Starting in 2010, Toritani made running a more regular part of his game. Before that season, his personal best was seven stolen bases, set in 2007 and matched in 2009, with a roughly 50% success rate. As offense dropped across the board, Toritani began incorporating the stolen base into his game, much like he did with drawing walks. Since 2010, he has successfully stolen double-digit bases, with a personal best of 16 in 2011. In addition to running more, he began picking and choosing his spots better, resulting in a 75% success rate.
Toritani has a reputation for being a very capable defensive infielder. He regularly makes plays from deep in the 6-5 hole, getting to balls with his above-average range and completing them thanks to his strong throwing arm, which is among the best in Japan. Earlier in his career, he was somewhat error-prone and rushed his throws; but after tying for the league lead in errors in 2008, the shortstop shored up that aspect of his game. Since then, he has committed fewer than ten errors per year, averaging roughly six per season. How his defensive numbers would translate to MLB is anyone's guess, as Japanese infielders have historically had trouble adapting to the new league. Working in Toritani's favor is the fact that the Tigers' home field is the storied Koshien Stadium, an outdoor, natural grass and dirt playing field, one of only two in Japan, along with Mazda Stadium (home of the Hiroshima Toyo Carp). Because the transition from playing primarily on artificial turf to primarily on natural grass has been difficult for other Japanese players in the past, Toritani might be able to avoid something that has plagued most of his predecessors. In 2012, a scout who watched the shortstop was unsure about where an MLB team might use him, saying, "If an MLB team does decide to take him, I don't know if he'll be used as a shortstop. Maybe second base, maybe elsewhere."

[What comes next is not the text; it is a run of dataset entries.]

Record crep s (dk L : Z -> list Z) (P : gset Z) (H : gmap Z Z) : Prop := {
  cr_idle : ide_idle s;
  cr_lock : lock (bc_lock s) = 0;
  cr_list : exists l, lru s l;
  cr_dev i : 0 <= i < NBUF -> (holds s (b_sector (bufs s !!! i)) i /\ oksec (b_sector (bufs s !!! i)))
    \/ (b_dev (bufs s !!! i) = -1 /\ busy (bufs s !!! i) = false /\ dirty (bufs s !!! i) = false);
  cr_uniq sec i j : holds s sec i -> holds s sec j -> i = j;
  cr_busy i : 0 <= i < NBUF -> busy (bufs s !!! i) = true -> H !! b_sector (bufs s !!! i) = Some i;
  cr_held sec i : H !! sec = Some i ->
    holds s sec i /\ busy (bufs s !!! i) = true /\ valid (bufs s !!! i) = true;
  cr_dirty i : 0 <= i < NBUF -> dirty (bufs s !!! i) = true ->
    b_sector (bufs s !!! i) ∈ P /\ valid (bufs s !!! i) = true;
  cr_pin sec : sec ∈ P -> exists i, holds s sec i /\ dirty (bufs s !!! i) = true;
  cr_data sec i : holds s sec i -> valid (bufs s !!! i) = true -> b_data (bufs s !!! i) = L sec;
  cr_clean sec : oksec sec -> sec ∉ P -> H !! sec = None -> L sec = dk sec;
  cr_disk sec : oksec sec -> dread (disk s) (ROOTDEV, sec) = dk sec;
  cr_len sec : oksec sec -> length (L sec) = 512%nat /\ length (dk sec) = 512%nat;
}.

(** Views are compared pointwise. *)
Lemma crep_ext s dk L dk' L' P H :
  crep s dk L P H -> (forall x, oksec x -> dk' x = dk x) -> (forall x, oksec x -> L' x = L x) ->
  crep s dk' L' P H.
Proof.
  intros C Hd HL. destruct C as [? ? ? Hdev ? ? ? ? ? Hdata Hclean Hdisk Hlen]. split; try done.
  - intros sec i Hh Hv. rewrite HL; [by apply Hdata|]. destruct (Hdev i (proj1 Hh)) as [[_ Ho]|[Hx _]].
    + by destruct Hh as (_ & _ & <-).
    + destruct Hh as (_ & Hh & _). by rewrite Hx in Hh.
  - intros x Hx ??. rewrite HL, Hd by done. by apply Hclean.
  - intros x Hx. rewrite Hd by done. by apply Hdisk.
  - intros x Hx. rewrite HL, Hd by done. by apply Hlen.
Qed.

(** A held buffer *)
Lemma crep_held_buf s dk L P H sec i :
  crep s dk L P H -> H !! sec = Some i ->
  0 <= i < NBUF /\ b_dev (bufs s !!! i) = ROOTDEV /\ b_sector (bufs s !!! i) = sec /\ oksec sec
  /\ busy (bufs s !!! i) = true /\ valid (bufs s !!! i) = true /\ b_data (bufs s !!! i) = L sec.
Proof.
  intros C Hh. destruct (cr_held _ _ _ _ _ C _ _ Hh) as ((Hi & Hd & Hs) & Hb & Hv).
  split_and!; try done; try lia.
  - destruct (cr_dev _ _ _ _ _ C i Hi) as [[_ Ho]|[Hx _]]; [by rewrite Hs in Ho|].
    rewrite Hd in Hx. done.
  - apply (cr_data _ _ _ _ _ C); done.
Qed.

(** *** The loops over the list *)
Lemma find_cached_spec s dev sector : forall l p fuel,
  seg (nx s) (pv s) p l HEAD -> (forall i, i ∈ l -> 0 <= i < NBUF) -> (length l <= fuel)%nat ->
  exists r, find_cached fuel (hd_or HEAD l) dev sector s = Ok (r, s) /\
    match r with
    | Some i => i ∈ l /\ u32 (b_dev (bufs s !!! i)) = dev /\ b_sector (bufs s !!! i) = sector
    | None => forall i, i ∈ l -> ~ (u32 (b_dev (bufs s !!! i)) = dev /\ b_sector (bufs s !!! i) = sector)
    end.
Proof.
  induction l as [|x l IH]; intros p fuel Hs Hr Hf; cbn [hd_or].
  - exists None. split; [by destruct fuel|]. intros i []%elem_of_nil.
  - destruct fuel as [|fuel]; [cbn in Hf; lia|]. destruct Hs as (_ & En & Hs).
    pose proof (Hr x ltac:(by left)) as Hx. cbn [find_cached].
    rewrite decide_False by (unfold HEAD; lia). fstep. unfold id.
    destruct (decide (u32 (b_dev (bufs s !!! x)) = dev /\ b_sector (bufs s !!! x) = sector)) as [E|E].
    + exists (Some x). split; [done|]. split; [by left|done].
    + change (b_next (bufs s !!! x)) with (nx s x). rewrite En.
      destruct (IH x fuel Hs) as (r & Er & Hres); [|cbn in Hf; lia|].
      { intros i Hi. apply Hr. by right. }
      exists r. split; [done|]. destruct r as [i|].
      * destruct Hres as [Hin Hm]. split; [by right|done].
      * intros i [->|Hin]%elem_of_cons; [done|]. by apply Hres.
Qed.

Definition unused (b : buf) : Prop := busy b = false /\ dirty b = false.

Lemma find_unused_spec s : forall l q fuel,
  seg (nx s) (pv s) HEAD l q -> (forall i, i ∈ l -> 0 <= i < NBUF) -> (length l <= fuel)%nat ->
  exists r, find_unused fuel (last_or HEAD l) s = Ok (r, s) /\
    match r with
    | Some i => i ∈ l /\ unused (bufs s !!! i)
    | None => forall i, i ∈ l -> ~ unused (bufs s !!! i)
    end.
Proof.
  induction l as [|x l IH] using rev_ind; intros q fuel Hs Hr Hf.
  - exists None. split; [by destruct fuel|]. intros i []%elem_of_nil.
  - rewrite length_app in Hf. cbn in Hf. destruct fuel as [|fuel]; [lia|].
    apply seg_app in Hs as [Hs1 Hs2]. destruct Hs2 as (Ep & _ & _).
    pose proof (Hr x ltac:(set_solver)) as Hx. rewrite last_or_snoc. cbn [find_unused].
    rewrite decide_False by (unfold HEAD; lia). fstep. unfold id.
    destruct (decide (Z.land (b_flags (bufs s !!! x)) B_BUSY = 0 /\ Z.land (b_flags (bufs s !!! x)) B_DIRTY = 0))
      as [E|E]; rewrite flag_busy, flag_dirty in E.
    + exists (Some x). split; [done|]. split; [|done]. apply elem_of_app. right. by left.
    + change (b_prev (bufs s !!! x)) with (pv s x). rewrite Ep.
      destruct (IH (hd_or q [x]) fuel) as (r & Er & Hres); [done| |lia|].
      { intros i Hi. apply Hr. apply elem_of_app. by left. }
      exists r. split; [done|]. destruct r as [i|].
      * destruct Hres as [Hin Hm]. split; [|done]. apply elem_of_app. by left.
      * intros i [Hin|[->|[]%elem_of_nil]%elem_of_cons]%elem_of_app; [by apply Hres|done].
Qed.
(** *** Changing one buffer *)
Definition changes_at (i : Z) (b' : buf) s s' : Prop :=
  forall j, bufs s' !!! j = if decide (i = j) then b' else bufs s !!! j.

Lemma lru_touch s s' i b' l :
  lru s l -> changes_at i b' s s' -> b_next b' = nx s i -> b_prev b' = pv s i -> lru s' l.
Proof.
  intros [Hl Hm] Hc Hn Hp. split; [|done].
  assert (forall y, nx s' y = nx s y /\ pv s' y = pv s y) as E.
  { intros y. unfold nx, pv. rewrite (Hc y). destruct (decide (i = y)) as [<-|]; done. }
  destruct (E HEAD) as [-> ->]. eapply dlist_ext; [exact Hl|]. intros y _. apply E.
Qed.

(** The held buffer [i] of sector [sec] is taken or changed. *)
Record hold_step s s' (i : Z) (b' : buf) (sec : Z) (dk L dk' L' : Z -> list Z) (P P' : gset Z)
    (H : gmap Z Z) : Prop := {
  hs_change : changes_at i b' s s';
  hs_range : 0 <= i < NBUF;
  hs_sec : oksec sec;
  hs_next : b_next b' = nx s i;
  hs_prev : b_prev b' = pv s i;
  hs_key : b_dev b' = ROOTDEV /\ b_sector b' = sec;
  hs_flags : busy b' = true /\ valid b' = true;
  hs_data : b_data b' = L' sec;
  hs_others j : j <> i -> ~ holds s sec j;
  hs_old : holds s sec i \/ unused (bufs s !!! i);
  hs_dirty : dirty b' = true <-> sec ∈ P';
  hs_pin x : x <> sec -> x ∈ P' <-> x ∈ P;
  hs_view x : x <> sec -> L' x = L x;
  hs_dk x : x <> sec -> dk' x = dk x;
  hs_disk x : oksec x -> dread (disk s') (ROOTDEV, x) = dk' x;
  hs_len : length (L' sec) = 512%nat /\ length (dk' sec) = 512%nat;
}.

Lemma hold_step_holds s s' i b' sec dk L dk' L' P P' H x j :
  hold_step s s' i b' sec dk L dk' L' P P' H ->
  holds s' x j <-> (j = i /\ x = sec) \/ (j <> i /\ holds s x j).
Proof.
  intros [Hc Hr _ _ _ [Hd Hs] _ _ _ _ _ _ _ _ _ _]. unfold holds. rewrite (Hc j).
  destruct (decide (i = j)) as [<-|Hne]; [|naive_solver]. naive_solver.
Qed.

(** Another buffer with a state flag set does not hold [sec]. *)
Lemma hold_step_other s s' i b' sec dk L dk' L' P P' H j :
  crep s dk L P H -> hold_step s s' i b' sec dk L dk' L' P P' H -> 0 <= j < NBUF -> j <> i ->
  busy (bufs s !!! j) = true \/ dirty (bufs s !!! j) = true -> b_sector (bufs s !!! j) <> sec.
Proof.
  intros C Hst Hj Hne Hf <-. destruct (cr_dev _ _ _ _ _ C j Hj) as [[Hh _]|(_ & Hb & Hd)].
  - by apply (hs_others _ _ _ _ _ _ _ _ _ _ _ _ Hst j).
  - destruct Hf; congruence.
Qed.

(** The buffer [i] did not hold another sector in use. *)
Lemma hold_step_self s s' i b' sec dk L dk' L' P P' H x :
  hold_step s s' i b' sec dk L dk' L' P P' H -> holds s x i ->
  busy (bufs s !!! i) = true \/ dirty (bufs s !!! i) = true -> x = sec.
Proof.
  intros Hst (_ & _ & <-) Hf. destruct (hs_old _ _ _ _ _ _ _ _ _ _ _ _ Hst) as [(_ & _ & ?)|[Hb Hd]]; [done|].
  destruct Hf; congruence.
Qed.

After the season, it was reported that the left-hander was seriously considering exercising his international free agent option, making him a free agent eligible to sign with non-NPB teams. The shortstop has had his international free agent option since 2012, but has held off on exercising it, likely due to the U.S. market undervaluing him. At his advanced age, it is believed that Toritani sees this as his last chance to play in MLB and could finally pursue the opportunity. As an untested, soon-to-be 34-year-old rookie, it is doubtful that the market would value Toritani very highly. He does have interest from numerous clubs, however, including the Toronto Blue Jays, Boston Red Sox, Arizona Diamondbacks, Washington Nationals, Colorado Rockies, and Kansas City Royals. Having made roughly $3 million in the 2014 season, it will be interesting to see how much of a pay cut—if any—Toritani is willing to take. That is, how much is fulfilling a lifelong dream worth?